■ **DATA FOR THIS TASK**
(** One attribute behind the others. *)
Lemma put_attr_ok b hdr l type data :
  holds b hdr l -> 0 <= type < 2 ^ 16 -> 4 + Z.of_nat (length data) < 2 ^ 16 ->
  nb_len b + RTA_SPACE (Z.of_nat (length data)) <= Z.of_nat (length (nb_mem b)) ->
  exists pad mem, put_attr b type data (nb_len b + RTA_SPACE (Z.of_nat (length data)))
      = Some (NlBuf (nb_len b + RTA_SPACE (Z.of_nat (length data))) mem) /\
    holds (NlBuf (nb_len b + RTA_SPACE (Z.of_nat (length data))) mem) hdr (l ++ [Attr type data pad]) /\
    length mem = length (nb_mem b).
Proof.
  intros Hb Ht Hd Hfit. pose proof (holds_aligned b hdr l Hb) as Hal. destruct Hb as [Hok Hl Hh [rest Hm]].
  unfold put_attr. rewrite Hal. set (d := Z.of_nat (length data)) in *. set (n := (4 + length data)%nat).
  set (p := Z.to_nat (RTA_ALIGN d - d)). pose proof (RTA_ALIGN_bounds d) as Hp.
  assert (Hr : (n + p <= length rest)%nat).
  { rewrite Hm, Hl, !length_app in Hfit. unfold RTA_SPACE in Hfit. rewrite RTA_LENGTH_align in Hfit. unfold n, p. lia. }
  set (pad := take p (drop n rest)). exists pad.
  set (bs := le 2 (RTA_LENGTH d) ++ le 2 type ++ data). assert (Hbs : length bs = n) by (unfold bs; rewrite !length_app, !le_length; done).
  assert (Hmem : nb_mem b = (hdr ++ encs l) ++ take n rest ++ drop n rest) by (rewrite take_drop, Hm; by rewrite (assoc_L (++))).
  rewrite Hmem, Hl, bwrite_app by (rewrite length_take; lia). eexists. split; [reflexivity|].
  assert (Ha : attr_ok (Attr type data pad)).
  { split_and!; cbn; [lia..|]. unfold pad. rewrite length_take, length_drop. fold d. lia. }
  split; [|rewrite !length_app, length_drop, length_take, Hbs; lia].
  split; cbn [nb_len nb_mem]; [apply Forall_app; auto| |done|].
  - rewrite encs_app, encs_one, (assoc_L (++)), (length_app _ (enc _)), Nat2Z.inj_add, enc_size by done. done.
  - exists (drop p (drop n rest)). rewrite encs_app, encs_one. unfold enc, bs. cbn [a_data a_type a_pad]. rewrite <- !(assoc_L (++)).
    unfold pad. rewrite take_drop. done.
Qed.

Lemma addattr_l_ok b hdr l maxlen type data :
  holds b hdr l -> 0 <= type < 2 ^ 16 -> 4 + Z.of_nat (length data) < 2 ^ 16 ->
  nb_len b + RTA_SPACE (Z.of_nat (length data)) <= maxlen <= Z.of_nat (length (nb_mem b)) ->
  exists pad mem, addattr_l b maxlen type data = Some (0, NlBuf (nb_len b + RTA_SPACE (Z.of_nat (length data))) mem) /\
    holds (NlBuf (nb_len b + RTA_SPACE (Z.of_nat (length data))) mem) hdr (l ++ [Attr type data pad]) /\
    length mem = length (nb_mem b).
Proof.
  intros Hb Ht Hd Hfit. unfold addattr_l. fold (RTA_SPACE (Z.of_nat (length data))). rewrite (holds_aligned b hdr l Hb).
  replace (maxlen <? _) with false by (symmetry; apply Z.ltb_ge; lia).
  destruct (put_attr_ok b hdr l type data Hb Ht Hd) as (pad & mem & -> & ?); [lia|]. exists pad, mem. done.
Qed.

Lemma rta_addattr_l_ok b hdr l maxlen type data :
  holds b hdr l -> 0 <= type < 2 ^ 16 -> 4 + Z.of_nat (length data) < 2 ^ 16 ->
  nb_len b + RTA_SPACE (Z.of_nat (length data)) <= maxlen <= Z.of_nat (length (nb_mem b)) -> maxlen < 2 ^ 16 ->
  exists pad mem, rta_addattr_l b maxlen type data = Some (0, NlBuf (nb_len b + RTA_SPACE (Z.of_nat (length data))) mem) /\
    holds (NlBuf (nb_len b + RTA_SPACE (Z.of_nat (length data))) mem) hdr (l ++ [Attr type data pad]) /\
    length mem = length (nb_mem b).
Proof.
  intros Hb Ht Hd Hfit Hm. unfold rta_addattr_l. fold (RTA_SPACE (Z.of_nat (length data))). rewrite (holds_aligned b hdr l Hb).
  replace (maxlen <? _) with false by (symmetry; apply Z.ltb_ge; lia).
  rewrite Z.mod_small.
  - destruct (put_attr_ok b hdr l type data Hb Ht Hd) as (pad & mem & -> & ?); [lia|]. exists pad, mem. done.
  - destruct Hb as [_ Hl _ _]. unfold RTA_SPACE in *. rewrite RTA_LENGTH_align in *. pose proof (RTA_ALIGN_bounds (Z.of_nat (length data))). lia.
Qed.

Lemma rta_addattr32_l b maxlen type z : rta_addattr32 b maxlen type z = rta_addattr_l b maxlen type (le 4 z).
Proof. done. Qed.

Lemma pad_nil a : attr_ok a -> a_data a = [] -> a_pad a = [].
Proof. intros (_ & _ & H) Hd. rewrite Hd in H. change (RTA_ALIGN (Z.of_nat (length []))) with 0 in H. cbn [length] in H. apply nil_length_inv. lia. Qed.

(** Closing a nested attribute: what was appended since becomes its data. *)
Lemma set_rta_len_ok b hdr l type pad inner :
  holds b hdr (l ++ Attr type [] pad :: inner) -> 4 + Z.of_nat (length (encs inner)) < 2 ^ 16 ->
  exists mem, set_rta_len b (Z.of_nat (length (hdr ++ encs l))) = Some (NlBuf (nb_len b) mem) /\
    holds (NlBuf (nb_len b) mem) hdr (l ++ [Attr type (encs inner) []]) /\ length mem = length (nb_mem b).
Proof.
  intros Hb Hs. pose proof (holds_aligned _ _ _ Hb) as Hal. destruct Hb as [Hok Hl Hh [rest Hm]].
  apply Forall_app in Hok as [Hok1 Hok2]. apply Forall_cons in Hok2 as [Ha Hin].
  pose proof (pad_nil _ Ha eq_refl) as Hpad. cbn in Hpad. subst pad.
  rewrite encs_app in Hl, Hm. change (encs (Attr type [] [] :: inner)) with (enc (Attr type [] []) ++ encs inner) in Hl, Hm.
  unfold set_rta_len. rewrite Hal.
  assert (Hd : nb_len b - Z.of_nat (length (hdr ++ encs l)) = 4 + Z.of_nat (length (encs inner))).
  { rewrite Hl, !length_app, enc_length. cbn [a_data a_pad length]. lia. }
  rewrite Hd. unfold enc in Hm. cbn [a_data a_type a_pad app] in Hm. rewrite app_nil_r in Hm.
  rewrite Hm. replace (hdr ++ (encs l ++ (le 2 (4 + Z.of_nat (length (@nil Z))) ++ le 2 type) ++ encs inner) ++ rest)
    with ((hdr ++ encs l) ++ le 2 (4 + Z.of_nat (length (@nil Z))) ++ (le 2 type ++ encs inner ++ rest)) by (rewrite <- !(assoc_L (++)); done).
  rewrite bwrite_app by (rewrite !le_length; done). cbn [mbind option_bind].
  eexists. split; [reflexivity|]. split; [split; cbn [nb_len nb_mem]|rewrite !length_app, !le_length; lia].
  - apply Forall_app; split; [done|]. constructor; [|done]. destruct Ha as (Ht & _ & _). cbn [a_type] in Ht. split_and!; cbn [a_type a_data a_pad]; [lia..|].
    rewrite RTA_ALIGN_id by by apply encs_aligned. cbn. lia.
  - rewrite encs_app, encs_one, Hl. rewrite !length_app, !enc_length. cbn [a_data a_pad length]. lia.
  - done.
  - exists rest. rewrite encs_app, encs_one. unfold enc. cbn [a_data a_type a_pad]. rewrite app_nil_r, <- !(assoc_L (++)). done.
Qed.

■ **WORK INSTRUCTIONS**
Print exactly the lines above from the one with "unfold pad. rewrite take_drop. done." to the one with "exists pad mem, rta_addattr_l", including both.

■ **RESULT BELOW**
    unfold pad. rewrite take_drop. done.
Qed.

Lemma addattr_l_ok b hdr l maxlen type data :
  holds b hdr l -> 0 <= type < 2 ^ 16 -> 4 + Z.of_nat (length data) < 2 ^ 16 ->
  nb_len b + RTA_SPACE (Z.of_nat (length data)) <= maxlen <= Z.of_nat (length (nb_mem b)) ->
  exists pad mem, addattr_l b maxlen type data = Some (0, NlBuf (nb_len b + RTA_SPACE (Z.of_nat (length data))) mem) /\
    holds (NlBuf (nb_len b + RTA_SPACE (Z.of_nat (length data))) mem) hdr (l ++ [Attr type data pad]) /\
    length mem = length (nb_mem b).
Proof.
  intros Hb Ht Hd Hfit. unfold addattr_l. fold (RTA_SPACE (Z.of_nat (length data))). rewrite (holds_aligned b hdr l Hb).
  replace (maxlen <? _) with false by (symmetry; apply Z.ltb_ge; lia).
  destruct (put_attr_ok b hdr l type data Hb Ht Hd) as (pad & mem & -> & ?); [lia|]. exists pad, mem. done.
Qed.

Lemma rta_addattr_l_ok b hdr l maxlen type data :
  holds b hdr l -> 0 <= type < 2 ^ 16 -> 4 + Z.of_nat (length data) < 2 ^ 16 ->
  nb_len b + RTA_SPACE (Z.of_nat (length data)) <= maxlen <= Z.of_nat (length (nb_mem b)) -> maxlen < 2 ^ 16 ->
  exists pad mem, rta_addattr_l b maxlen type data = Some (0, NlBuf (nb_len b + RTA_SPACE (Z.of_nat (length data))) mem) /\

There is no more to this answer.